The revelation Bolger and Schmidt hatched a plan to deceive voters to ensure Schmidt's re-election as a Republican

 

a conspiracy "hatch a plan" is an agreement between two or more persons to break the law at some time in the future.

 

 

Lansing— House Speaker Jase Bolger rebuffed calls for his resignation Wednesday in the wake of a prosecutor's report showing he plotted to plant a fake Democratic candidate in a Grand Rapids district. But the most powerful Republican lawmaker in the 110-member state House of Representatives acknowledged mistakes were made as he secretly helped state Rep. Roy Schmidt defect from the Democratic Party.

 

"The motivation was political to recruit a candidate," Bolger told The Detroit News. "I'm personally disappointed that we allowed ourselves to get distracted and get involved … in political gamesmanship."

 

The revelation Bolger and Schmidt hatched a plan to deceive voters to ensure Schmidt's re-election as a Republican is the latest political brouhaha to bog down House Republicans in recent months — troubles Democrats may exploit as they seek to win back control of the House in November.

 

In April, Democrats sued the majority party, claiming the Republicans are violating the constitution by not recording votes to make new laws go immediately into effect.

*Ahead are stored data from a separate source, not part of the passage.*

(** * axs_web: the Flask backend of [src/app.py]

    A shallow embedding of [create_app]: the response envelope
    [MKTResponse], the spreadsheet service with [get_sheet_data], the two
    Node.js integration views [get_node_config] and [combined_process], and
    the error handlers, followed by the properties of the specification.

    Python values are modelled by [pyobj]; a Python [dict] with string keys
    is a [gmap string pyobj], so that equality of models is Python's [==].
    Code that may raise returns a [result]; [try]/[except] is a [match] on
    it.  The libraries the module calls ([requests], [gspread], Flask's
    request object) are not part of the repository: what they return or
    raise is an input of the model. *)

From Stdlib Require Import ZArith QArith Floats.SpecFloat.
From stdpp Require Import gmap strings list fin_maps pretty.

#[local] Set Warnings "-register-all,-clear-no-such-hyp".
#[local] Open Scope Z_scope.

(* ===================================================================== *)
(** * Python values, exceptions and built-ins *)
(* ===================================================================== *)

Module Py.

(** What [json.loads] produces and [jsonify] consumes.  [PyStr] holds the
    UTF-8 encoding of the text; a float is its IEEE description. *)
Inductive pyobj : Type :=
| PyNone
| PyBool (b : bool)
| PyInt (z : Z)
| PyFloat (f : spec_float)
| PyStr (s : string)
| PyList (l : list pyobj)
| PyDict (m : gmap string pyobj).

(** [type(o).__name__], as it appears in the interpreter's messages. *)
Definition type_name (o : pyobj) : string :=
  match o with
  | PyNone => "NoneType"
  | PyBool _ => "bool"
  | PyInt _ => "int"
  | PyFloat _ => "float"
  | PyStr _ => "str"
  | PyList _ => "list"
  | PyDict _ => "dict"
  end.

(** The exception classes the module distinguishes: its [except] clauses
    select on [requests.exceptions.RequestException] and on [Exception];
    Flask selects an error handler on the HTTP code of a werkzeug
    [HTTPException]. *)
Inductive exn_class : Type :=
| RequestException
| HTTPException (code : Z)
| KeyError
| AttributeError
| TypeError
| OtherError.

(** An exception instance; [exn_text] is [str(e)]. *)
Record exn : Type := Exn { exn_cls : exn_class; exn_text : string }.

Definition str (e : exn) : string := exn_text e.

Definition is_RequestException (e : exn) : bool :=
  match exn_cls e with RequestException => true | _ => false end.

Inductive result (A : Type) : Type :=
| Ok (a : A)
| Raise (e : exn).
Arguments Ok {A} a.
Arguments Raise {A} e.

#[export] Instance result_ret : MRet result := fun _ a => Ok a.
#[export] Instance result_bind : MBind result := fun _ _ k r =>
  match r with
  | Ok a => k a
  | Raise e => Raise e
  end.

Last month, House Republicans drew national criticism for banning two female Democratic legislators from speaking for a day after they said "vagina" and "vasectomy" on the House floor.

 

Democrats and abortion rights groups said they turned in 115,000 signatures from an online petition calling on Bolger and House leaders to apologize to Reps. Lisa Brown of West Bloomfield Township and Barb Byrum of Onondaga.

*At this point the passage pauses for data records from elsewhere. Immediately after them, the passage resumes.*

(** X22.  [FetchNewID] hands identities out in the order the loop minted
    them: what has been handed out is a prefix of the minted sequence.
    If [rand.ID()] never repeats, no identity is handed out twice and none
    that was handed out is still waiting in the channel. *)
Theorem identities_fetched_in_mint_order :
  forall evs s' out',
    IdentityQueue.run evs IdentityQueue.init [] = Some (s', out') ->
    out' = firstn (length out') (IdentityQueue.minted evs)
    /\ (NoDup (IdentityQueue.minted evs) ->
        NoDup out'
        /\ forall id, In id out' -> ~ In id (IdentityQueue.idlist s')).
Proof.
  intros evs s' out' H. apply run_conservation in H. simpl in H.
  split.
  - rewrite <- H, firstn_app, Nat.sub_diag, firstn_all. simpl.
    rewrite app_nil_r. reflexivity.
  - intros Hnd. rewrite <- H in Hnd.
    destruct (NoDup_app_disjoint _ _ _ Hnd) as [H1 H2].
    split; [exact H1|]. intros id Hin Hbuf. apply (H2 id Hin).
    unfold IdentityQueue.held. apply in_or_app. left. exact Hbuf.
Qed.

Lemma identities_fetched_in_mint_order_witness :
  ["a"%string] = firstn 1 (IdentityQueue.minted cancelledSchedule).
Proof.
  apply (proj1 (identities_fetched_in_mint_order cancelledSchedule
                  (IdentityQueue.mkState ["b"%string] None [] true true)
                  ["a"%string] eq_refl)).
Defined.

(** X23.  Cancellation stops the minting and nothing else: once the loop
    has returned no identity is minted or sent any more, the identities
    already buffered are still handed out in order, and a fetch on the
    emptied channel then blocks for good. *)
Theorem returned_loop_only_drains :
  forall evs s out s' out',
    IdentityQueue.returned s = true ->
    IdentityQueue.pending s = None ->
    IdentityQueue.run evs s out = Some (s', out') ->
    IdentityQueue.minted evs = []
    /\ out' ++ IdentityQueue.idlist s' = out ++ IdentityQueue.idlist s
    /\ IdentityQueue.returned s' = true
    /\ (IdentityQueue.idlist s' = [] ->
        forall evs2,
          IdentityQueue.run (IdentityQueue.Fetch :: evs2) s' out' = None).
Proof.
  induction evs as [|ev evs IH]; intros s out s' out' Hret Hp H; simpl in H.
  - inversion H; subst. repeat split; try assumption.
    intros Hnil evs2. simpl. unfold IdentityQueue.FetchNewID.
    rewrite Hnil. reflexivity.
  - destruct ev as [id bank| | | |].
    + unfold IdentityQueue.mint in H. rewrite Hret in H. discriminate.
    + unfold IdentityQueue.send in H. rewrite Hp in H. discriminate.
    + unfold IdentityQueue.ret in H. rewrite Hret in H. discriminate.
    + apply (IH (IdentityQueue.cancel s)); assumption.
    + destruct (IdentityQueue.FetchNewID s) as [[id s1]|] eqn:Hf;
        [|discriminate].
      unfold IdentityQueue.FetchNewID in Hf.
      destruct (IdentityQueue.idlist s) as [|id0 rest] eqn:Hl;
        [discriminate|].
      inversion Hf; subst.
      destruct (IH (IdentityQueue.mkState rest (IdentityQueue.pending s)
                      (IdentityQueue.printed s) (IdentityQueue.ctxDone s)
                      (IdentityQueue.returned s))
                   (out ++ [id]) s' out' Hret Hp H) as [H1 [H2 [H3 H4]]].
      simpl in H2. rewrite <- app_assoc in H2.
      repeat split; assumption.
Qed.

Lemma returned_loop_only_drains_witness :
  IdentityQueue.run [IdentityQueue.Fetch]
                    (IdentityQueue.mkState [] None [] true true)
                    ["a"%string; "b"%string] = None.
Proof.
  apply (proj2 (proj2 (proj2
           (returned_loop_only_drains [IdentityQueue.Fetch]
              (IdentityQueue.mkState ["b"%string] None [] true true)
              ["a"%string]
              (IdentityQueue.mkState [] None [] true true)
              ["a"%string; "b"%string] eq_refl eq_refl eq_refl)))
           eq_refl []).
Defined.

"He's got a lot going on today — this just adds to the pressure," Byrum said Wednesday of Bolger as she led a group of protesters with petitions to the speaker's office.

 

No apology was extended Wednesday as lawmakers met for their lone work day this month. "No matter how hard they seek to distract, we're not going to be pulled off solutions for Michigan's taxpayers," said Bolger, R-Marshall.

About 10 supporters of Byrum and Brown sang for a few minutes from the gallery a spin-off of the Beatles' "She Loves You." Their chorus: "Vagina, yeah, yeah, yeah ... "

 

Around noon, more than 100 people gathered for a rally outside the Capitol to promote women's issues.

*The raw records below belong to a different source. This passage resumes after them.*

Lemma stored_record_fields_witness :
  exists record,
    Normalizer.normalize_one "BuiltIn"
      (JDict [(lit "name", JStr "Run Keyword")])
    = Normalizer.Store "Run Keyword" record
    /\ kw_library record = lit "BuiltIn"
    /\ ~ In " "%char (kw_id record).
Proof.
  pose (record := {| kw_name := lit "Run Keyword";
                     kw_id := lit "Run%20Keyword";
                     kw_args := []; kw_doc := [];
                     kw_library := lit "BuiltIn";
                     kw_source := JStr []; kw_lineno := JStr [] |}).
  assert (Hstore : Normalizer.normalize_one "BuiltIn"
                     (JDict [(lit "name", JStr "Run Keyword")])
                   = Normalizer.Store "Run Keyword" record)
    by (vm_compute; reflexivity).
  destruct (stored_record_fields "BuiltIn"
              (JDict [(lit "name", JStr "Run Keyword")]) "Run Keyword"
              record Hstore)
    as (_ & _ & _ & Hlib & Hid & _).
  exists record. split; [exact Hstore|]. split; assumption.
Defined.

Lemma malformed_record_fails_library_witness :
  parse_library_page "BuiltIn" malformed_page = KwFailure ParsingError
  /\ kr_keywords (parse_library_page "BuiltIn" malformed_page) = []
  /\ kr_success (parse_library_page "BuiltIn" malformed_page) = false.
Proof.
  apply (malformed_record_fails_library "BuiltIn" malformed_page
           malformed_object
           (JDict [(lit "keywords", JList malformed_records)])
           malformed_records (JDict [(lit "name", JInt 5)])).
  - vm_compute; reflexivity.
  - vm_compute; reflexivity.
  - vm_compute; reflexivity.
  - right. left. reflexivity.
  - vm_compute; reflexivity.
Defined.

End FurtherExamples.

The session was dominated by discussion of Tuesday's revelations about the extent to which Bolger and Schmidt went to line up a fake opponent.

 

Part-time college student Matthew Mojzak, 22, was offered $450 by Schmidt's son — later boosted to $1,000 — to run against the father, but not launch a campaign against him, according to a report by Kent County Prosecutor Bill Forsyth, a Republican, who could find no charge to level against Bolger or Schmidt.

 

The elder Schmidt was in the House on Wednesday morning, but staying near his desk and out of reach for reporters to ask him questions about the investigation and political fallout.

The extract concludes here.